→ **Input data**:
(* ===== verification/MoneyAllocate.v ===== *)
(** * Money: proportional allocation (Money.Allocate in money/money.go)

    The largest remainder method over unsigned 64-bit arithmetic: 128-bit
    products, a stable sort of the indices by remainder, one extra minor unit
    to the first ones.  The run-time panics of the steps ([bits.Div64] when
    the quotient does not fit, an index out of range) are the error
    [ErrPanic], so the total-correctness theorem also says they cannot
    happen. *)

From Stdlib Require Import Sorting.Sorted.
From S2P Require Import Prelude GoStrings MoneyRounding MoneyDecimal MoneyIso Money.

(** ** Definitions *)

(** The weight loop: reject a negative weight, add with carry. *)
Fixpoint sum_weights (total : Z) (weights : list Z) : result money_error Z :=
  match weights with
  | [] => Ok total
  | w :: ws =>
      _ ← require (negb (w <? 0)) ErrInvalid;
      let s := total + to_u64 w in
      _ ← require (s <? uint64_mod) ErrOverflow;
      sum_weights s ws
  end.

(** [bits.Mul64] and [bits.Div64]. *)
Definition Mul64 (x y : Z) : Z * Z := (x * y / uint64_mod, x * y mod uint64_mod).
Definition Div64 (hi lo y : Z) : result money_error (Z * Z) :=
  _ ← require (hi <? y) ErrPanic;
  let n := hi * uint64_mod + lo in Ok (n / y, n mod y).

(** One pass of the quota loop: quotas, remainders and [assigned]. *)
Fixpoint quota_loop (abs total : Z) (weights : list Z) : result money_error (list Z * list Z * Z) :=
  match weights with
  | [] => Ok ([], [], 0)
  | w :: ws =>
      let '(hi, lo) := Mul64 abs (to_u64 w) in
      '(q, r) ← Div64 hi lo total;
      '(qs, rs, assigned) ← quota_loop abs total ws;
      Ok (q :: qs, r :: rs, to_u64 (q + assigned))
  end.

→ **Aim of the task**:
Please report all lines in the entries where "From" appears.

→ **The answer**:
From Stdlib Require Import Sorting.Sorted.
From S2P Require Import Prelude GoStrings MoneyRounding MoneyDecimal MoneyIso Money.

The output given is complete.